> To do: Wherever a line in the data holds the word "revert", pull that line out.

>>

Lemma writeOneField_spec step sp r (d : Dyn) f : dyn_ok r d -> f ∈ r -> is_Some (OpenPMDTrait f.1) ->
  writeOneField step sp r d f = Some (field_calls step sp r (size_ d) (fun p => dyn_getLeaf r p d) f).
Proof.
  intros Hd Hf [tr Htr]. pose proof Hd as (Hok & Hty & _). pose proof Hok as [Hnd _]%value_ok_node.
  assert (Hfi : field_at f.1 r = Some f) by (by apply field_at_spec).
  assert (Hv : value_type_for [f.1] r = Some f.2) by (rewrite resolvePathToField_value by done; simpl; by rewrite Hfi).
  assert (Hrows : forall p, p ∈ GetLeafPaths r [] -> exists rows ty, dyn_getLeaf r p d = Some rows /\ length rows = size_ d /\ value_type_for p r = Some (Leaf ty)).
  { intros p Hp. pose proof (proj2 (dyn_getLeaf_leaf r p d Hd) Hp) as [rows Hg]. rewrite GetLeafPaths_root in Hp. pose proof (leaf_paths_nonempty _ _ Hp).
    apply leaf_paths_value in Hp as [ty Ht]; [|done]. exists rows, ty. split; [done|]. split; [by apply (dyn_getLeaf_length r p d)|by rewrite resolvePathToField_value]. }
  unfold writeOneField, field_calls. rewrite Htr. destruct f as [t [ty|r']]; simpl in *.
  - unfold writeScalarField. rewrite Htr, Hv. cbn [mbind option_bind].
    destruct (Hrows [t]) as (rows & ty' & Hg & Hl & Hv').
    { rewrite GetLeafPaths_root. apply leaf_paths_value; [done|]. exists ty. simpl. by rewrite Hfi. }
    rewrite Hg. cbn [mbind option_bind]. rewrite write_component_all by done. reflexivity.
  - unfold writeVectorField. rewrite Htr, Hv. cbn [mbind option_bind]. change (GetLeafPaths r' (append [] [t])) with (GetLeafPaths r' [t]).
    assert (Hin : forall p, p ∈ GetLeafPaths r' [t] -> exists rest, p = t :: rest /\ rest <> [] /\ p ∈ GetLeafPaths r []).
    { intros p. rewrite GetLeafPaths_spec. intros (q & -> & Hq)%list_elem_of_fmap. exists q. split; [done|]. split; [by eapply leaf_paths_nonempty|].
      assert (Hok' : value_ok (Node r') = true) by (eapply (value_at_ok [t]); [exact Hok|]; simpl; by rewrite Hfi).
      apply leaf_paths_value in Hq as [ty Hq]; [|done]. rewrite GetLeafPaths_root. apply leaf_paths_value; [done|]. exists ty. simpl. by rewrite Hfi. }
    rewrite (mapM_total _ (leaf_calls step sp r (size_ d) (fun p => dyn_getLeaf r p d))); [cbn [mbind option_bind]; by rewrite bind_concat_map|].
    intros p Hp. destruct (Hin p Hp) as (rest & -> & Hne & Hp'). destruct (Hrows _ Hp') as (rows & ty & Hg & Hl & Hv').
    rewrite Hv'. cbn [mbind option_bind]. rewrite (proj2 (relativePath_spec (t :: rest) [t] rest)) by done. cbn [mbind option_bind].
    rewrite Hg. cbn [mbind option_bind]. rewrite write_component_all by done. unfold leaf_calls. rewrite Htr, Hv', Hg. by destruct rest.
Qed.
Lemma leaf_field (r : record leaf_type) p : p ∈ GetLeafPaths r [] -> exists f, f ∈ r /\ p ∈ FieldLeafPaths [] f.1 f.2.
Proof. intros (l & Hl & (f & -> & Hf)%list_elem_of_fmap)%elem_of_concat. by exists f. Qed.
(** ** Theorems *)

(** Embedding a face of a grid and reading it back: for every exchange type of a
    two- or three-dimensional grid but 0, a point whose coordinates on the axes the
    direction has a side for are those of that side ([offset], or [target - offset - 1])
    is recovered from its reduced index by [extend]; and reducing what [extend] made of
    an index in an axis-parallel direction gives the index. *)
Theorem extend_reduce ex target offset :
  let side n p :=
    forall d, (d < n)%nat ->
      (at_ (getRelativeDirections n ex) d = 1 -> at_ p d = at_ target d - at_ offset d - 1) /\
      (at_ (getRelativeDirections n ex) d = -1 -> at_ p d = at_ offset d) in
  (1 <= ex < 9 -> forall p, length p = 2%nat -> side 2%nat p -> extend1 (reduce2 p ex) ex target offset = p) /\
  (1 <= ex < 27 -> forall p, length p = 3%nat -> side 3%nat p -> extend2 (reduce3 p ex) ex target offset = p) /\
  (ex ∈ [RIGHT; LEFT; BOTTOM; TOP; BACK; FRONT] -> forall q, length q = 2%nat ->
     reduce3 (extend2 q ex target offset) ex = q).
Proof.
  intros side. split_and!.
  - intros H [|px [|py [|]]] L Hs; try discriminate L.
    pose proof (Hs 0%nat ltac:(lia)) as Hx. pose proof (Hs 1%nat ltac:(lia)) as Hy.
    pose proof (directions_code 2 ex ltac:(simpl; lia)) as Hc.
    unfold extend1, reduce2.
    destruct (directions_values 2 ex ltac:(lia)) as (Hd & HL). revert Hx Hy Hc Hd HL. clear -H.
    destruct (getRelativeDirections 2 ex) as [|dx [|dy [|]]]; intros Hx Hy Hc Hd HL; try discriminate HL.
    repeat (apply Forall_cons in Hd as [[->|[->| ->]] Hd]); cbn in *; try lia; repeat f_equal; lia.
  - intros H [|px [|py [|pz [|]]]] L Hs; try discriminate L.
    pose proof (Hs 0%nat ltac:(lia)) as Hx. pose proof (Hs 1%nat ltac:(lia)) as Hy.
    pose proof (Hs 2%nat ltac:(lia)) as Hz.
    pose proof (directions_code 3 ex ltac:(simpl; lia)) as Hc.
    unfold extend2, reduce3.
    destruct (directions_values 3 ex ltac:(lia)) as (Hd & HL). revert Hx Hy Hz Hc Hd HL. clear -H.
    destruct (getRelativeDirections 3 ex) as [|dx [|dy [|dz [|]]]]; intros Hx Hy Hz Hc Hd HL; try discriminate HL.
    repeat (apply Forall_cons in Hd as [[->|[->| ->]] Hd]); cbn in *; try lia; repeat f_equal; lia.
  - intros E [|qx [|qy [|]]] L; try discriminate L.
    repeat (apply elem_of_cons in E as [->|E]; [done|]). by apply elem_of_nil in E.
Qed.

Lemma extend_reduce_witness :
  (extend2 (reduce3 [4; 9; 0] (RIGHT + BOTTOM)) (RIGHT + BOTTOM) [5; 10; 7] [0; 0; 0] = [4; 9; 0])
  /\ reduce3 (extend2 [3; 5] TOP [9; 9; 9] [1; 1; 1]) TOP = [3; 5].
Proof.
  split.
  - apply (extend_reduce (RIGHT + BOTTOM) [5; 10; 7] [0; 0; 0]); [unfold RIGHT, BOTTOM; lia|done|].
    intros [|[|[|d]]] Hd; [vm_compute; split; congruence..|lia].
  - apply (extend_reduce TOP [9; 9; 9] [1; 1; 1]); [|done]. by do 3 right; left.
Defined.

<<

> Answer section:
    destruct (directions_values 2 ex ltac:(lia)) as (Hd & HL). revert Hx Hy Hc Hd HL. clear -H.
    destruct (directions_values 3 ex ltac:(lia)) as (Hd & HL). revert Hx Hy Hz Hc Hd HL. clear -H.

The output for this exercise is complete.